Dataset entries
(* ===== verification/CloudReroute.v ===== *)
(** A waiting job goes over to another route before a node accepted it
    (crates/storage-postgres/src/lib.rs, [reroute_job_to_destination_route_before_acceptance]
    and the listings the scheduler reads): a direct job within its destination, under a print
    ticket resolved for the new printer, or a job of a target to an enabled binding of that
    target, with the profile, the stock and the loaded media that the decision relied on
    still as they were.

    Identifiers are named by their text.  The audit rows of [job_routing_attempts] and
    [routing_outbox] are left out. *)

From S2P Require Import Prelude Domain CloudStore CloudJobs CloudRouting CloudTopology.

(** [DestinationRouteReassignment]. *)
Record DestinationRouteReassignment := {
  dr_job_id : string;
  dr_target_id : option string;
  dr_binding_id : option string;
  dr_destination_id : string;
  dr_route_id : string;
  dr_printer_id : string;
  dr_agent_id : string;
  dr_profile_id : option string;
  dr_profile_revision : option N;
  dr_stock_revision : option N;
  dr_expected_design_specification_revision : option string;
  dr_loaded_media_snapshot : option string;
  dr_expected_capability_revision : option N;
  dr_resolved_ticket_digest : option string;
  dr_reason : string
}.

(** What is read of a snapshot of loaded media, and what a design specification is computed
    from: the target, its stock and its bindings in the order of their identifiers. *)
Record MediaSnapshot := {
  ms_stock : option (option string * option N);
  ms_source : option string;
  ms_confidence : option string;
  ms_observed_at : option string;
  ms_fresh_until : option string
}.
Record DesignProjection := {
  dp_target : string * TargetRow;
  dp_stock : option (string * N * StockRow);
  dp_bindings : list (string * N * BindingRow)
}.

(** serde_json and chrono: a snapshot from its text, a timestamp from its text, and the JSON
    text of a projection. *)
Class MediaJson := {
  snapshot_from_json : string → option MediaSnapshot;
  parse_rfc3339 : string → option Z;
  projection_json : DesignProjection → string
}.

Section reroute.
Context `{CloudExternal} `{MediaJson}.
Variable c : Clock.

(** The route, with its printer and node, that can take the job. *)
Definition reroute_candidate (t : Tenant) (q : DestinationRouteReassignment) (s : Store) : option (RouteRow * PrinterRow) :=
  route ← s.(topology).(printer_routes) !! (t, q.(dr_route_id));
  printer ← s.(topology).(printers) !! (t, route.(rt_printer_id));
  if bool_decide (route.(rt_destination_id) = q.(dr_destination_id)) && route.(rt_enabled)
     && bool_decide (route.(rt_retired_at) = None) && bool_decide (printer.(pr_agent_id) = route.(rt_agent_id))
     && bool_decide (printer.(pr_removed_at) = None) && active_agent t route.(rt_agent_id) s
     && match q.(dr_target_id) with
        | Some target => from_option tg_enabled false (s.(topology).(targets) !! (t, target))
        | None => true
        end
  then Some (route, printer) else None.

Definition bindings_of (t : Tenant) (target : string) (s : Store) : list (string * BindingRow) :=
  sort_by (λ a b, String.leb a.1 b.1)
    ((λ e : Tenant * string * BindingRow, (e.1.2, e.2)) <$>
      select_rows (λ k b, bool_decide (k.1 = t) && bool_decide (b.(bd_target_id) = target)) s.(topology).(target_bindings)).

Definition binding_stands (q : DestinationRouteReassignment) (route : RouteRow) (binding profile : string) (revision : Z)
    (e : string * BindingRow) : bool :=
  let b := e.2 in
  bool_decide (e.1 = binding) && bool_decide (b.(bd_printer_id) = route.(rt_printer_id))
  && bool_decide (b.(bd_agent_id) = route.(rt_agent_id)) && bool_decide (b.(bd_profile_id) = profile)
  && bool_decide (b.(bd_profile_revision) = revision)
  && bool_decide (b.(bd_destination_id) = Some q.(dr_destination_id)) && b.(bd_enabled).

(** The stock of the target is active, at the revision the decision knows. *)
Definition current_stock (t : Tenant) (q : DestinationRouteReassignment) (stock : string) : Tx (string * N * StockRow) :=
  k ← fetch (λ s, s.(topology).(catalogue).(stocks) !! (t, stock)) ConcurrentStateChange;
  revision ← pure_result (ok_or (u64_of_i64 k.(sk_revision)) (InvalidData "stock revision"));
  _ ← ensure (negb k.(sk_archived) && from_option (λ n, (n =? revision)%N) true q.(dr_stock_revision)) ConcurrentStateChange;
  mret (stock, revision, k).

Definition numbered_binding (e : string * BindingRow) : Tx (string * N * BindingRow) :=
  revision ← pure_result (ok_or (u64_of_i64 e.2.(bd_profile_revision)) (InvalidData "profile revision"));
  mret (e.1, revision, e.2).
Definition check_design (target : string * TargetRow) (stock : option (string * N * StockRow))
    (bindings : list (string * BindingRow)) (expected : string) : Tx unit :=
  rows ← for_each numbered_binding bindings;
  ensure (bool_decide ("spec_" +:+ hex (sha256 (projection_json
    {| dp_target := target; dp_stock := stock; dp_bindings := rows |})) = expected)) ConcurrentStateChange.

(** Fifteen minutes. *)
Definition MEDIA_FRESH : Z := seconds 900.
Definition media_stands (q : DestinationRouteReassignment) (stock : option string) (revision : N) (confidence : string)
    (observed_at fresh_until : Z) (m : LoadedMediaRow) (loaded : option N) : bool :=
  bool_decide (m.(lm_stock_id) = stock) && bool_decide (loaded = Some revision)
  && bool_decide (m.(lm_confidence) = confidence) && bool_decide (confidence ∈ ["reported"; "operator_confirmed"]%string)
  && bool_decide (m.(lm_calibration_state) = "current"%string) && (m.(lm_observed_at) =? observed_at)%Z
  && (m.(lm_observed_at) + MEDIA_FRESH =? fresh_until)%Z && (c.(utc_now) <=? m.(lm_observed_at) + MEDIA_FRESH)%Z.

(** The loaded media the decision saw are the ones recorded now, and still fresh. *)
Definition check_media (t : Tenant) (q : DestinationRouteReassignment) (printer : string) (stock : option string)
    (metadata : gmap string string) : Tx (gmap string string) :=
  match q.(dr_stock_revision), q.(dr_loaded_media_snapshot) with
  | Some revision, Some text =>
    snapshot ← pure_result (ok_or (snapshot_from_json text) (InvalidData "loaded media snapshot"));
    _ ← ensure (match snapshot.(ms_stock) with
                | Some (id, n) => bool_decide (id = stock) && bool_decide (n = Some revision)
                | None => false
                end) ConcurrentStateChange;
    source ← pure_result (ok_or snapshot.(ms_source) ConcurrentStateChange);
    confidence ← pure_result (ok_or snapshot.(ms_confidence) ConcurrentStateChange);
    observed_at ← pure_result (ok_or (snapshot.(ms_observed_at) ≫= parse_rfc3339) ConcurrentStateChange);
    fresh_until ← pure_result (ok_or (snapshot.(ms_fresh_until) ≫= parse_rfc3339) ConcurrentStateChange);
    m ← fetch (λ s, s.(topology).(catalogue).(printer_loaded_media) !! (t, printer, source)) ConcurrentStateChange;
    loaded ← (match m.(lm_stock_revision) with
              | Some n => n ← pure_result (ok_or (u64_of_i64 n) (InvalidData "stock revision")); mret (Some n)
              | None => mret None
              end);
    _ ← ensure (media_stands q stock revision confidence observed_at fresh_until m loaded) ConcurrentStateChange;
    mret (<["piqae.loaded_media_snapshot" := text]> (<["piqae.stock_revision" := pretty revision]> metadata))
  | _, _ => abort (InvalidData "PrintPacket target reroute requires a loaded-media fence")
  end.

Definition has_media (m : gmap string string) : bool := bool_decide (is_Some (m !! "piqae.document.media")).

(** The metadata of a target's job on the new binding. *)
Definition retarget (t : Tenant) (q : DestinationRouteReassignment) (target : string) (route : RouteRow) (printer : PrinterRow)
    (j : Job) : Tx (gmap string string) :=
  match q.(dr_binding_id), q.(dr_profile_id), q.(dr_profile_revision) with
  | Some binding, Some profile, Some revision =>
    g ← fetch (λ s, s.(topology).(targets) !! (t, target)) ConcurrentStateChange;
    _ ← ensure g.(tg_enabled) ConcurrentStateChange;
    bindings ← query (bindings_of t target);
    expected ← pure_result (ok_or (i64_of_u64 revision) (InvalidData "profile revision is too large"));
    _ ← ensure (existsb (binding_stands q route binding profile expected) bindings) ConcurrentStateChange;
    let stock := metadata_of "stock_id" j in
    _ ← ensure (negb (has_media j.(j_metadata) && bool_decide (q.(dr_expected_design_specification_revision) = None)))
          (InvalidData "PrintPacket target reroute requires the expected design specification revision");
    _ ← ensure (bool_decide (g.(tg_stock_id) = None) || bool_decide (g.(tg_stock_id) = stock)) ConcurrentStateChange;
    projected ← (match g.(tg_stock_id) with
                 | Some id => k ← current_stock t q id; mret (Some k)
                 | None => mret None
                 end);
    _ ← (match q.(dr_expected_design_specification_revision) with
         | Some design => check_design (target, g) projected bindings design
         | None => mret ()
         end);
    _ ← ensure (existsb (profile_matches {| tb_id := binding; tb_printer_id := route.(rt_printer_id);
            tb_agent_id := route.(rt_agent_id); tb_profile_id := profile; tb_profile_revision := revision |} stock)
          printer.(pr_profiles)) ConcurrentStateChange;
    let m := <["piqae.profile_revision" := pretty revision]>
               (<["piqae.binding_id" := binding]> (<["piqae.profile_id" := profile]> j.(j_metadata))) in
    m ← (if has_media m then check_media t q route.(rt_printer_id) stock m else mret m);
    mret (if bool_decide (m !! "piqae.document.render_mode" = Some "node_render"%string)
          then <["piqae.document.readiness_binding_id" := binding]> m else m)
  | _, _, _ => abort (InvalidData "target reroute requires a binding and immutable profile revision")
  end.

(** The metadata of a direct job under a ticket for the new printer. *)
Definition reticket (t : Tenant) (q : DestinationRouteReassignment) (route : RouteRow) (printer : PrinterRow) (j : Job) :
    Tx (gmap string string) :=
  match q.(dr_expected_capability_revision), q.(dr_resolved_ticket_digest) with
  | Some expected, Some digest =>
    revision ← pure_result (ok_or (u64_of_i64 printer.(pr_capabilities_revision)) (InvalidData "capability revision"));
    n ← pure_result (ok_or (i64_of_u64 expected) (InvalidData "capability revision is too large"));
    valid ← query (λ s, match s.(topology).(catalogue).(resolved_print_tickets) !! (t, digest) with
              | Some k => bool_decide (k.(tk_printer_id) = route.(rt_printer_id)) && (k.(tk_capability_revision) =? n)%Z
                          && (c.(sql_now) <? k.(tk_expires_at))%Z
              | None => false
              end);
    _ ← ensure ((revision =? expected)%N && valid) ConcurrentStateChange;
    mret (<["piqae.resolved_ticket_digest" := digest]> (<["piqae.capability_revision" := pretty expected]> j.(j_metadata)))
  | _, _ => abort (InvalidData "direct reroute requires an immutable resolved ticket")
  end.

(** Encrypted content moves only to the printer it is bound to and to a node with an
    envelope. *)
Definition check_envelope (t : Tenant) (id : string) (route : RouteRow) (j : Job) : Tx unit :=
  match j.(j_content) with
  | EncryptedUpload _ m =>
    _ ← ensure (bool_decide (m.(manifest_binding).(bound_printer_id) = route.(rt_printer_id))) ConcurrentStateChange;
    held ← query (λ s, existsb (λ k, bool_decide (k.1.1 = (t, route.(rt_agent_id))) && bool_decide (k.2 = id))
                        (elements s.(key_references)));
    ensure held ConcurrentStateChange
  | _ => mret ()
  end.

Definition routed_job (q : DestinationRouteReassignment) (printer : string) (m : gmap string string) (j : Job) : Job :=
  set_job_metadata
    (<["piqae.route_agent_id" := q.(dr_agent_id)]>
      (<["piqae.route_id" := q.(dr_route_id)]>
        (<["piqae.destination_id" := q.(dr_destination_id)]> (rename_keys m))))
    (set_job_printer printer j).

(** The update repeats the conditions with the database's clock. *)
Definition place_job (t : Tenant) (q : DestinationRouteReassignment) (route : RouteRow) (j : Job) : Tx (option Job) :=
  sequence ← query (next_printer_sequence t route.(rt_printer_id));
  let place := {| agent_id := route.(rt_agent_id); printer_id := route.(rt_printer_id); per_printer_sequence := sequence;
                  destination_id := Some q.(dr_destination_id); route_id := Some q.(dr_route_id) |} in
  still ← query (reroutable c t q.(dr_job_id));
  if negb still then mret None else
  _ ← update_job q.(dr_job_id) (λ r, with_lease no_lease (with_place place (with_payload j r)));
  mret (Some j).

Definition reroute_job_to_destination_route_before_acceptance (t : Tenant) (q : DestinationRouteReassignment) :
    Tx (option Job) :=
  _ ← ensure (bool_decide (q.(dr_reason) ∈ ["node_recovered"; "standby_recovery"]%string))
        (InvalidData "unsupported routing attempt reason");
  r ← fetch (job_of t q.(dr_job_id)) NotFound;
  if negb (bool_decide (r.(jr_life).(state) ∈ [WaitingForAgent; FailedRetryable]))
     || time_after r.(jr_lease).(lease_until) c.(utc_now) then mret None else
  taken ← query (accepted t q.(dr_job_id));
  if taken : bool then mret None else
  from ← pure_result (ok_or r.(jr_place).(destination_id) (InvalidData "job has no physical destination"));
  _ ← ensure (bool_decide (is_Some q.(dr_target_id)) || bool_decide (from = q.(dr_destination_id))) ConcurrentStateChange;
  if bool_decide (from = q.(dr_destination_id)) && bool_decide (r.(jr_place).(route_id) = Some q.(dr_route_id))
  then mret None else
  x ← fetch (reroute_candidate t q) ConcurrentStateChange;
  let '(route, printer) := x in
  _ ← ensure (bool_decide (route.(rt_printer_id) = q.(dr_printer_id)) && bool_decide (route.(rt_agent_id) = q.(dr_agent_id)))
        ConcurrentStateChange;
  let j := job_from_row r in
  _ ← ensure (bool_decide (metadata_of "target_id" j = q.(dr_target_id))) ConcurrentStateChange;
  m ← (match q.(dr_target_id) with
       | Some target => retarget t q target route printer j
       | None => reticket t q route printer j
       end);
  _ ← check_envelope t q.(dr_job_id) route j;
  place_job t q route (routed_job q route.(rt_printer_id) m j).

(** ** What the scheduler reads *)

(** Jobs of a destination that no node has taken, oldest first. *)
Definition list_reroutable_destination_jobs (t : Tenant) (limit : Z) (s : Store) : list Job :=
  (λ e : string * JobRow, job_from_row e.2) <$>
    take (Z.to_nat (Z.max 1 (Z.min limit 1000)))
      (sort_by (λ a b, (a.2.(jr_created_at) <? b.2.(jr_created_at))%Z
                  || (a.2.(jr_created_at) =? b.2.(jr_created_at))%Z && String.leb a.1 b.1)
        (select_rows (λ k r, bool_decide (r.(jr_tenant) = t) && bool_decide (is_Some r.(jr_place).(destination_id))
           && (c.(sql_now) <? r.(jr_expires_at))%Z && reroutable c t k s) s.(jobs))).

(** The bindings of a target: the primary ones first, then by age. *)
Definition list_target_bindings (t : Tenant) (target : string) : Tx (list (string * N * BindingRow)) :=
  _ ← fetch (λ s, s.(topology).(targets) !! (t, target)) NotFound;
  let rank (e : string * BindingRow) : nat := if bool_decide (e.2.(bd_role) = "primary"%string) then 0 else 1 in
  rows ← query (λ s, sort_by (λ a b, (rank a <? rank b)
      || (rank a =? rank b) && ((a.2.(bd_created_at) <? b.2.(bd_created_at))%Z
         || (a.2.(bd_created_at) =? b.2.(bd_created_at))%Z && String.leb a.1 b.1)) (bindings_of t target s));
  for_each numbered_binding rows.
End reroute.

WHAT IS NEEDED
Retype only the stretch of lines above starting at the one with "(** Fifteen minutes. *)" and stopping at the one with "(m.(lm_observed_at) =? observed_at)%Z", exactly as written, with both kept.

PROBLEM SOLUTION
(** Fifteen minutes. *)
Definition MEDIA_FRESH : Z := seconds 900.
Definition media_stands (q : DestinationRouteReassignment) (stock : option string) (revision : N) (confidence : string)
    (observed_at fresh_until : Z) (m : LoadedMediaRow) (loaded : option N) : bool :=
  bool_decide (m.(lm_stock_id) = stock) && bool_decide (loaded = Some revision)
  && bool_decide (m.(lm_confidence) = confidence) && bool_decide (confidence ∈ ["reported"; "operator_confirmed"]%string)
  && bool_decide (m.(lm_calibration_state) = "current"%string) && (m.(lm_observed_at) =? observed_at)%Z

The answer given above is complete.